While the price of purchased heifers is much lower today, the cost of raising them remains unchanged. According to data from the Ontario Dairy Farm Accounting Project, the average cost of raising a heifer from birth to calving is $1,900. If conditions two years from now remain unchanged, and her market value is $1,000, raising heifers for sale will result in a net loss of $900 per head.
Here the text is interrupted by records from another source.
(* ===== verification/Stream.v ===== *)
(** * Stream: byte streams over interchangeable memories (stream.c)

    A stream is a table of operations, two ends with callbacks and a memory.
    [ByteStream] is what the table promises: the memory is a queue of bytes.
    The fifo and the multi-buffer stream keep the promise; the buffer stream
    is a window on a caller's buffer and has a contract of its own. *)

From S2P Require Import Prelude Chain Fifo Multibuf.

(** [struct vsf_stream_op_t] over memories [S] and pointers [P] into them.
    [read] returns the destination buffer too; the windows are a length and a
    pointer. *)
Record vsf_stream_op_t (S P : Type) := {
  op_init : S → S; op_fini : S → S;
  op_write : S → Z → option (list Z) → option (Z * S);
  op_read : S → Z → option (list Z) → option (Z * S * option (list Z));
  op_get_data_length : S → Z; op_get_avail_length : S → Z;
  op_get_wbuf : S → option (Z * P); op_get_rbuf : S → option (Z * P) }.
Arguments op_init {S P}. Arguments op_fini {S P}. Arguments op_write {S P}.
Arguments op_read {S P}. Arguments op_get_data_length {S P}.
Arguments op_get_avail_length {S P}. Arguments op_get_wbuf {S P}. Arguments op_get_rbuf {S P}.

(** Function pointers are addresses, NULL (0) for none. *)
Record vsf_stream_cb_t := { cb_param : Z; on_inout : Z; on_connect : Z; on_disconnect : Z }.

(** [struct vsf_stream_t] with its memory and the rest of the program [env],
    where the callbacks act. *)
Record vsf_stream_t (S E : Type) := {
  callback_tx : vsf_stream_cb_t; callback_rx : vsf_stream_cb_t;
  tx_ready : bool; rx_ready : bool; overflow : bool; smem : S; env : E }.
Arguments callback_tx {S E}. Arguments callback_rx {S E}. Arguments tx_ready {S E}.
Arguments rx_ready {S E}. Arguments overflow {S E}. Arguments smem {S E}. Arguments env {S E}.

Section stream.
Context {S P E : Type} (op : vsf_stream_op_t S P).
Notation stream := (vsf_stream_t S E).
Implicit Types (s : stream).

(** The callback at address [f], called with its parameter. *)
Context (invoke : Z → Z → stream → option stream).

Definition set_smem s (m : S) : stream :=
  {| callback_tx := callback_tx s; callback_rx := callback_rx s; tx_ready := tx_ready s;
     rx_ready := rx_ready s; overflow := overflow s; smem := m; env := env s |}.
Definition set_flags s (tx rx ov : bool) : stream :=
  {| callback_tx := callback_tx s; callback_rx := callback_rx s; tx_ready := tx; rx_ready := rx;
     overflow := ov; smem := smem s; env := env s |}.
Definition set_env s (e : E) : stream :=
  {| callback_tx := callback_tx s; callback_rx := callback_rx s; tx_ready := tx_ready s;
     rx_ready := rx_ready s; overflow := overflow s; smem := smem s; env := e |}.
(** ** Fields of a report *)

Definition le_num (buf : list Z) : Z := foldr (λ b n, b + 256 * n) 0 buf.

(** Bits [off] to [off + n - 1]. *)
Definition field (buf : list Z) (off n : Z) : Z := le_num buf / 2 ^ off mod 2 ^ n.

Lemma le_num_nonneg buf : Forall (fits 8) buf → 0 ≤ le_num buf.
Proof. induction 1 as [|b buf [? _] _ IH]; simpl; lia. Qed.

Lemma byte_testbit b n i :
  fits 8 b → 0 ≤ n → 0 ≤ i →
  Z.testbit (b + 256 * n) i = if i <? 8 then Z.testbit b i else Z.testbit n (i - 8).
Proof.
  intros Hb Hn Hi. replace (b + 256 * n) with (Z.lor b (Z.shiftl n 8)).
  - rewrite Z.lor_spec, Z.shiftl_spec by lia. destruct (Z.ltb_spec i 8).
    + rewrite (Z.testbit_neg_r n) by lia. apply orb_false_r.
    + by rewrite (testbit_fits 8 b).
  - assert (Hl : Z.land b (Z.shiftl n 8) = 0).
    { apply Z.bits_inj'. intros j Hj. rewrite Z.land_spec, Z.shiftl_spec, Z.bits_0 by lia.
      destruct (decide (j < 8)); [rewrite (Z.testbit_neg_r n) by lia; apply andb_false_r|].
      by rewrite (testbit_fits 8 b) by (done || lia). }
    rewrite <- Z.lxor_lor, <- Z.add_nocarry_lxor, Z.shiftl_mul_pow2 by (done || lia).
    change (2 ^ 8) with 256. lia.
Qed.
(* ===== verification/Dynarr.v ===== *)
(** * Dynarr: arrays that grow and shrink (vsf_dynarr.c)

    The items lie in buffers of [2^item_num_bitlen] items; the addresses of the
    buffers are kept in a list of tables of [2^table_size_bitlen] entries.  Tables
    and buffers are heap objects of the allocator of Memory.  [None] is an access
    outside a table or through NULL. *)

From S2P Require Import Prelude Chain Bufmgr Memory.

(** [struct vsf_dynarr_table_t], at address [t_addr]. *)
Record vsf_dynarr_table_t := { t_addr : Z; buffer : list Z }.

(** [struct vsf_dynarr_t]; [table] are the tables in the order of their links. *)
Record vsf_dynarr_t := {
  item_size : Z; item_num_bitlen : Z; table_size_bitlen : Z;
  table : list vsf_dynarr_table_t; da_length : Z }.

Definition set_length (da : vsf_dynarr_t) (n : Z) : vsf_dynarr_t :=
  {| item_size := item_size da; item_num_bitlen := item_num_bitlen da;
     table_size_bitlen := table_size_bitlen da; table := table da; da_length := n |}.
Definition set_table (da : vsf_dynarr_t) (ts : list vsf_dynarr_table_t) : vsf_dynarr_t :=
  {| item_size := item_size da; item_num_bitlen := item_num_bitlen da;
     table_size_bitlen := table_size_bitlen da; table := ts; da_length := da_length da |}.

(** Entries of a table, items of a buffer, bytes of a buffer and of a table, on a
    32-bit target. *)
Definition table_buffer_num (da : vsf_dynarr_t) : Z := u32 (Z.shiftl 1 (table_size_bitlen da)).
Definition buffer_item_num (da : vsf_dynarr_t) : Z := u32 (Z.shiftl 1 (item_num_bitlen da)).
Definition buffer_size (da : vsf_dynarr_t) : Z := u32 (buffer_item_num da * item_size da).
Definition tblsize (da : vsf_dynarr_t) : Z := u32 (4 + u32 (Z.shiftl (table_buffer_num da) 2)).

(** The number of buffers for [n] items. *)
Definition buffers_of (da : vsf_dynarr_t) (n : Z) : Z :=
  Z.shiftr (u32 (n + buffer_item_num da - 1)) (item_num_bitlen da).

Definition vsf_dynarr_get_size (da : vsf_dynarr_t) : Z := da_length da.

Definition vsf_dynarr_init (da : vsf_dynarr_t) : Z * vsf_dynarr_t :=
  (VSFERR_NONE,
   {| item_size := Z.land (u32 (item_size da + 3)) (u32 (Z.lnot 3));
      item_num_bitlen := item_num_bitlen da; table_size_bitlen := table_size_bitlen da;
      table := []; da_length := 0 |}).

(** [n] links from a table, which NULL ends; following a link of NULL fails. *)
Fixpoint walk (n : nat) (ts : list vsf_dynarr_table_t) : option (list vsf_dynarr_table_t) :=
  match n with
  | O => Some ts
  | S n => match ts with [] => None | _ :: ts => walk n ts end
  end.

(** The address of item [pos], or NULL. *)
Definition vsf_dynarr_get (da : vsf_dynarr_t) (pos : Z) : option Z :=
  if pos <? da_length da then
    let item_idx := Z.land pos (u32 (buffer_item_num da - 1)) in
    let pos := Z.shiftr pos (item_num_bitlen da) in
    let buffer_idx := Z.land pos (u32 (table_buffer_num da - 1)) in
    let table_idx := Z.shiftr pos (table_size_bitlen da) in
    ts ← walk (Z.to_nat table_idx) (table da);
    match ts with
    | [] => Some NULL
    | t :: _ =>
        b ← getb (buffer t) buffer_idx;
        Some (u32 (b + 4 * Z.shiftr (u32 (item_idx * item_size da)) 2))
    end
  else Some NULL.

Section dynarr.
Context {M : Type} `{Heap M}.
Implicit Types (da : vsf_dynarr_t) (m : M).

(** One more buffer in a new table behind the first [k] ones: [sllist_insert]
    drops what was linked there. *)
Definition add_table da (k : nat) (pt pb : Z) : vsf_dynarr_t :=
  set_table da (take k (table da) ++
    [{| t_addr := pt; buffer := <[0%nat := pb]> (replicate (Z.to_nat (table_buffer_num da)) 0) |}]).

(** [table->buffer[idx] = pb] in table [k - 1]. *)
Definition add_buffer da (k : nat) (idx pb : Z) : option vsf_dynarr_t :=
  t ← table da !! Nat.pred k;
  bs ← setb (buffer t) idx pb;
  Some (set_table da (<[Nat.pred k := {| t_addr := t_addr t; buffer := bs |}]> (table da))).

(** [n] more buffers; [k] counts the tables up to the current one, which is NULL
    for 0. *)
Fixpoint grow_loop (n : nat) da (idx : Z) (k : nat) m : option (Z * vsf_dynarr_t * M) :=
  match n with
  | O => Some (VSFERR_NONE, da, m)
  | S n =>
      let idx := u32 (idx + 1) in
      let longer da := set_length da (u32 (da_length da + buffer_item_num da)) in
      if idx =? table_buffer_num da then
        '(pt, m) ← malloc m (tblsize da);
        if decide (pt = NULL) then Some (VSFERR_NOT_ENOUGH_RESOURCES, da, m)
        else
          '(pb, m) ← malloc m (buffer_size da);
          if decide (pb = NULL) then
            m ← mfree m pt; Some (VSFERR_NOT_ENOUGH_RESOURCES, da, m)
          else grow_loop n (longer (add_table da k pt pb)) 0 (S k) m
      else
        '(pb, m) ← malloc m (buffer_size da);
        if decide (pb = NULL) then Some (VSFERR_NOT_ENOUGH_RESOURCES, da, m)
        else
          if decide (k = 0%nat) then None
          else da ← add_buffer da k idx pb; grow_loop n (longer da) idx k m
  end.

(** Remove [n] buffers.  [self] is the current table, none for the head of the
    list, [k] counts the tables up to it and [rest] are the tables behind it. *)
Fixpoint shrink_loop (fuel : nat) da (n idx : Z) (self : option vsf_dynarr_table_t) (k : nat)
    (rest : list vsf_dynarr_table_t) m : option (vsf_dynarr_t * M) :=
  if n =? 0 then Some (da, m)
  else
    match fuel with
    | O => None
    | S fuel =>
        let idx := u32 (idx + 1) in
        if idx =? table_buffer_num da then
          match rest with
          | [] => None
          | t :: rest =>
              let da := set_table da (take k (table da)) in
              let c := Z.min n (table_buffer_num da) in
              bs ← read_at (buffer t) 0 (Z.to_nat c);
              m ← mfree_all (rev bs) m;
              m ← mfree m (t_addr t);
              shrink_loop fuel da (n - c) idx (head rest) k (tail rest) m
          end
        else
          t ← self;
          b ← getb (buffer t) idx;
          m ← mfree m b;
          shrink_loop fuel da (n - 1) idx self k rest m
    end.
If herd records indicate that you traditionally replace 30 percent of your dairy herd annually, raising heifers from only the best cows and selling the rest at birth into the veal trade may be good economics. Traditionally beef cross calves attract slightly higher prices from veal buyers. Since the sex of calves cannot be predicted, a good strategy may be to rank all the milking cows in the herd according to productivity, breed the bottom third to beef, and breed the remainder with dairy sires. Then, raise only enough heifers from the best cows to meet traditional replacement needs. Of course, if the border re-opens or markets recover, herds that have applied this strategy will not have heifers to sell.

The current disruption in dairy cattle markets is undoubtedly a serious hardship for dairy producers. Regardless of how the industry responds, net income will be affected on all farms. Changes in culling and replacement strategies may be warranted, to take advantage of the current surplus of breeding stock and to adjust to new market realities, which may continue for some time. Individual producers need to realistically assess their situation, and consider non-traditional practices that may be more economically justified at this time.